■ THE RECORDS

(** * Monthly sales dashboard: the data pipeline of [dashboard_app.py]

    The script reads a CSV file (an upload or the embedded sample) into a
    pandas [DataFrame], corrects the column types, derives a label and a
    moving-average column, computes five summary figures and offers the
    frame as a CSV download.  This development embeds that pipeline.

    - A [DataFrame] is a header and positional rows of cells.
    - Numbers are exact rationals ([Qc]); [NA] stands for NaN and NaT.
      Rounding of binary floating point, infinities and integer overflow
      are outside the model.
    - Python exceptions are the [Raise] results of an error monad.
    - The pandas calls the script makes are modelled in [Module pd] after
      the behaviour of pandas 2.x, each with the arguments the script
      passes. *)

From Stdlib Require Import String Ascii List Bool Arith ZArith Lia.
From Stdlib Require Import QArith Qcanon.
From Stdlib Require Import Permutation Sorted.
Import ListNotations.

Local Open Scope string_scope.
Local Open Scope list_scope.
Local Open Scope nat_scope.

(** ** Exceptions *)

Inductive exn : Type :=
| KeyError (key : string)
| ValueError
| AttributeError
| ParserError
| EmptyDataError.

Inductive result (A : Type) : Type :=
| Ok (a : A)
| Raise (e : exn).

Arguments Ok {A} a.
Arguments Raise {A} e.

Definition bind {A B : Type} (r : result A) (k : A -> result B) : result B :=
  match r with
  | Ok a => k a
  | Raise e => Raise e
  end.

Notation "x <- r ;; k" := (bind r (fun x => k))
  (at level 61, r at next level, right associativity).

Fixpoint mapM {A B : Type} (f : A -> result B) (l : list A) : result (list B) :=
  match l with
  | [] => Ok []
  | a :: l' => b <- f a ;; bs <- mapM f l' ;; Ok (b :: bs)
  end.

Definition raises {A : Type} (r : result A) : Prop :=
  exists e, r = Raise e.

(** ** Text *)

Definition LF : ascii := ascii_of_nat 10.
Definition CR : ascii := ascii_of_nat 13.
Definition COMMA : ascii := ascii_of_nat 44.

(** The byte-order mark that the "utf-8-sig" codec writes. *)
Definition BOM : string :=
  String (ascii_of_nat 239) (String (ascii_of_nat 187)
    (String (ascii_of_nat 191) EmptyString)).

Fixpoint split_on (c : ascii) (s : string) : list string :=
  match s with
  | EmptyString => [EmptyString]
  | String a s' =>
      if Ascii.eqb a c then EmptyString :: split_on c s'
      else match split_on c s' with
           | [] => [String a EmptyString]
           | w :: ws => String a w :: ws
           end
  end.

Fixpoint join (sep : string) (l : list string) : string :=
  match l with
  | [] => EmptyString
  | [s] => s
  | s :: l' => (s ++ sep ++ join sep l')%string
  end.

Fixpoint strip_cr (s : string) : string :=
  match s with
  | EmptyString => EmptyString
  | String a EmptyString => if Ascii.eqb a CR then EmptyString else s
  | String a s' => String a (strip_cr s')
  end.

Definition strip_prefix (p s : string) : string :=
  if String.prefix p s
  then String.substring (String.length p) (String.length s - String.length p) s
  else s.
(** [connect_device] run alone, call by call, for a credential that
    holds the three keys. *)
Lemma connect_device_run (device_credential : dict pyval) (cs : string) (id : pyval)
    (w : World E DC) :
  connection_string_of device_credential = Ok cs ->
  dict_getitem device_credential "device_id" = Ok id ->
  run_alone (connect_device device_credential) w =
  let '(r1, e1) := client_create_from_connection_string cs (env w) in
  match r1 with
  | Raise x =>
      (Ok tt, mk_world e1 (files w)
                (history w ++ [Called (CallClientCreate cs) false;
                               Logged ERROR (connect_failed_message id x)]))
  | Ok device_client =>
      let '(r2, e2) := client_connect device_client e1 in
      match r2 with
      | Raise x =>
          (Ok tt, mk_world e2 (files w)
                    (history w ++ [Called (CallClientCreate cs) true;
                                   Called (CallConnect device_client) false;
                                   Logged ERROR (connect_failed_message id x)]))
      | Ok _ =>
          let '(r3, e3) := client_disconnect device_client e2 in
          match r3 with
          | Ok _ =>
              (Ok tt, mk_world e3 (files w)
                        (history w ++ [Called (CallClientCreate cs) true;
                                       Called (CallConnect device_client) true;
                                       Logged INFO (connected_message id);
                                       Called (CallDisconnect device_client) true]))
          | Raise x =>
              (Ok tt, mk_world e3 (files w)
                        (history w ++ [Called (CallClientCreate cs) true;
                                       Called (CallConnect device_client) true;
                                       Logged INFO (connected_message id);
                                       Called (CallDisconnect device_client) false;
                                       Logged ERROR (connect_failed_message id x)]))
          end
      end
  end.
Proof.
  intros Hcs Hid. destruct w as [e fs h].
  unfold connect_device, coro_of, suspended, connect_failed, bind, try_except, lift,
    external, logger_info, logger_error, ret, connected_message, connect_failed_message.
  cbn [run_alone]. rewrite Hcs. cbn [env files history].
  destruct (client_create_from_connection_string cs e) as [[dc | x1] e1]; cbn.
  2: { rewrite Hid. cbn. unfold record, mk_world; cbn. now rewrite <- !app_assoc. }
  destruct (client_connect dc e1) as [[[] | x2] e2]; cbn; rewrite Hid; cbn.
  2: { unfold record, mk_world; cbn. now rewrite <- !app_assoc. }
  destruct (client_disconnect dc e2) as [[[] | x3] e3]; cbn; rewrite ?Hid; cbn;
    unfold record, mk_world; cbn; now rewrite <- !app_assoc.
Qed.

(** Resumed in any worlds, [connect_device] returns after its three
    steps, without raising, for a credential that holds the three keys. *)
Lemma connect_device_finishes (device_credential : dict pyval) (cs : string) :
  connection_string_of device_credential = Ok cs ->
  finishes (fun _ : unit => True) 3 (connect_device device_credential).
Proof.
  intros Hcs.
  destruct (connection_string_of_Ok _ _ Hcs) as (host & id & key & _ & Hid & _ & _).
  unfold connect_device, coro_of, suspended, connect_failed, bind, try_except, lift,
    external, logger_info, logger_error, ret.
  constructor. intros w. rewrite Hcs. cbn.
  destruct (client_create_from_connection_string cs (env w)) as [[dc | x1] e1]; cbn.
  2: { rewrite Hid. cbn. now constructor. }
  constructor. intros w2. cbn.
  destruct (client_connect dc (env w2)) as [[[] | x2] e2]; cbn; rewrite Hid; cbn.
  2: { now constructor. }
  constructor. intros w3. cbn.
  destruct (client_disconnect dc (env w3)) as [[[] | x3] e3]; cbn; rewrite ?Hid; cbn;
    now constructor.
Qed.

Lemma finishes_le {A : Type} (Q : A -> Prop) (n m : nat) (c : Coro E DC A) :
  finishes Q n c -> (n <= m)%nat -> finishes Q m c.
Proof.
  intros Hfin Hle. induction Hle; [exact Hfin | now apply finishes_S].
Qed.

Lemma finishes_impl {A : Type} (P Q : A -> Prop) (n : nat) (c : Coro E DC A) :
  (forall a, P a -> Q a) -> finishes P n c -> finishes Q n c.
Proof.
  intros HPQ. induction 1; constructor; auto.
Qed.

Lemma count_occ_elem_of (schedule : list nat) (i : nat) :
  i ∈ schedule -> (1 <= count_occ Nat.eq_dec schedule i)%nat.
Proof.
  intros Hin%list_elem_of_In. now apply (count_occ_In Nat.eq_dec) in Hin.
Qed.
(** C2 (amended): the empty query returns [[]] with the connection state
    and the trace untouched (no connection, no store query, no model).
    Any other query, whitespace included, goes on to obtain the
    collection: on a new or closed repository it first attempts a
    connection; on one holding a collection it first runs the full-text
    query; on one whose earlier connection attempt left a client but no
    collection, it raises [AttributeError] without connecting or
    querying. *)
Theorem search_cases_st_empty_query_only :
  forall model_loads encode text_find regex_find lim o s t,
  search_cases_st model_loads encode text_find regex_find lim o s "" t = (s, (t, Ok [])) /\
  forall query, String.eqb query "" = false ->
    (s = conn_fresh ->
     exists u, fst (snd (search_cases_st model_loads encode text_find regex_find lim o s query t)) =
               (t ++ EvConnect :: u)%list) /\
    (collection_set s = true ->
     exists u, fst (snd (search_cases_st model_loads encode text_find regex_find lim o s query t)) =
               (t ++ EvTextFind :: u)%list) /\
    (client_set s = true -> collection_set s = false ->
     search_cases_st model_loads encode text_find regex_find lim o s query t =
       (s, (t, Raise AttributeError))).
Proof.
  intros ml enc tf rf lim o s t; split; [reflexivity|].
  intros query Hq; unfold search_cases_st; rewrite Hq.
  split; [|split].
  - intros ->; unfold collection_handle_st, connect_st; cbn [collection_set client_set conn_fresh].
    destruct o; cbn [snd fst collection_set]; [exists []; reflexivity | exists []; reflexivity |].
    destruct (search_cases_extends ml enc None tf rf {| limit := lim; connected := true |} query
                (t ++ [EvConnect])%list) as [u Hu].
    exists u; rewrite Hu, <- app_assoc; reflexivity.
  - intros Hc; unfold collection_handle_st; rewrite Hc; cbn [snd].
    apply search_cases_connected_first_event; exact Hq.
  - intros Hcl Hc; unfold collection_handle_st, connect_st; rewrite Hc, Hcl; cbv beta iota;
    rewrite Hc; reflexivity.
Qed.

(** C3 (counterexample): the full-text query fails with an authorisation
    error reported by the server ([OperationFailure], code 13
    [Unauthorized]): the code runs the fallback query, whose own failure
    escapes unwrapped instead of a [RepositoryError]. *)
Lemma search_cases_unauthorised_runs_fallback :
  search_cases true enc_len None (store_err (OperationFailure 13))
    (store_err (OperationFailure 13)) repo_fresh "x" [] =
  ([EvConnect; EvTextFind; EvRegexFind], Raise (MongoError (OperationFailure 13))).
Proof. vm_compute; reflexivity. Qed.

■ WHAT THE EXERCISE ASKS
Return only the lines of the records in which the string "None" appears.

■ EXERCISE ANSWER
    destruct (search_cases_extends ml enc None tf rf {| limit := lim; connected := true |} query
  search_cases true enc_len None (store_err (OperationFailure 13))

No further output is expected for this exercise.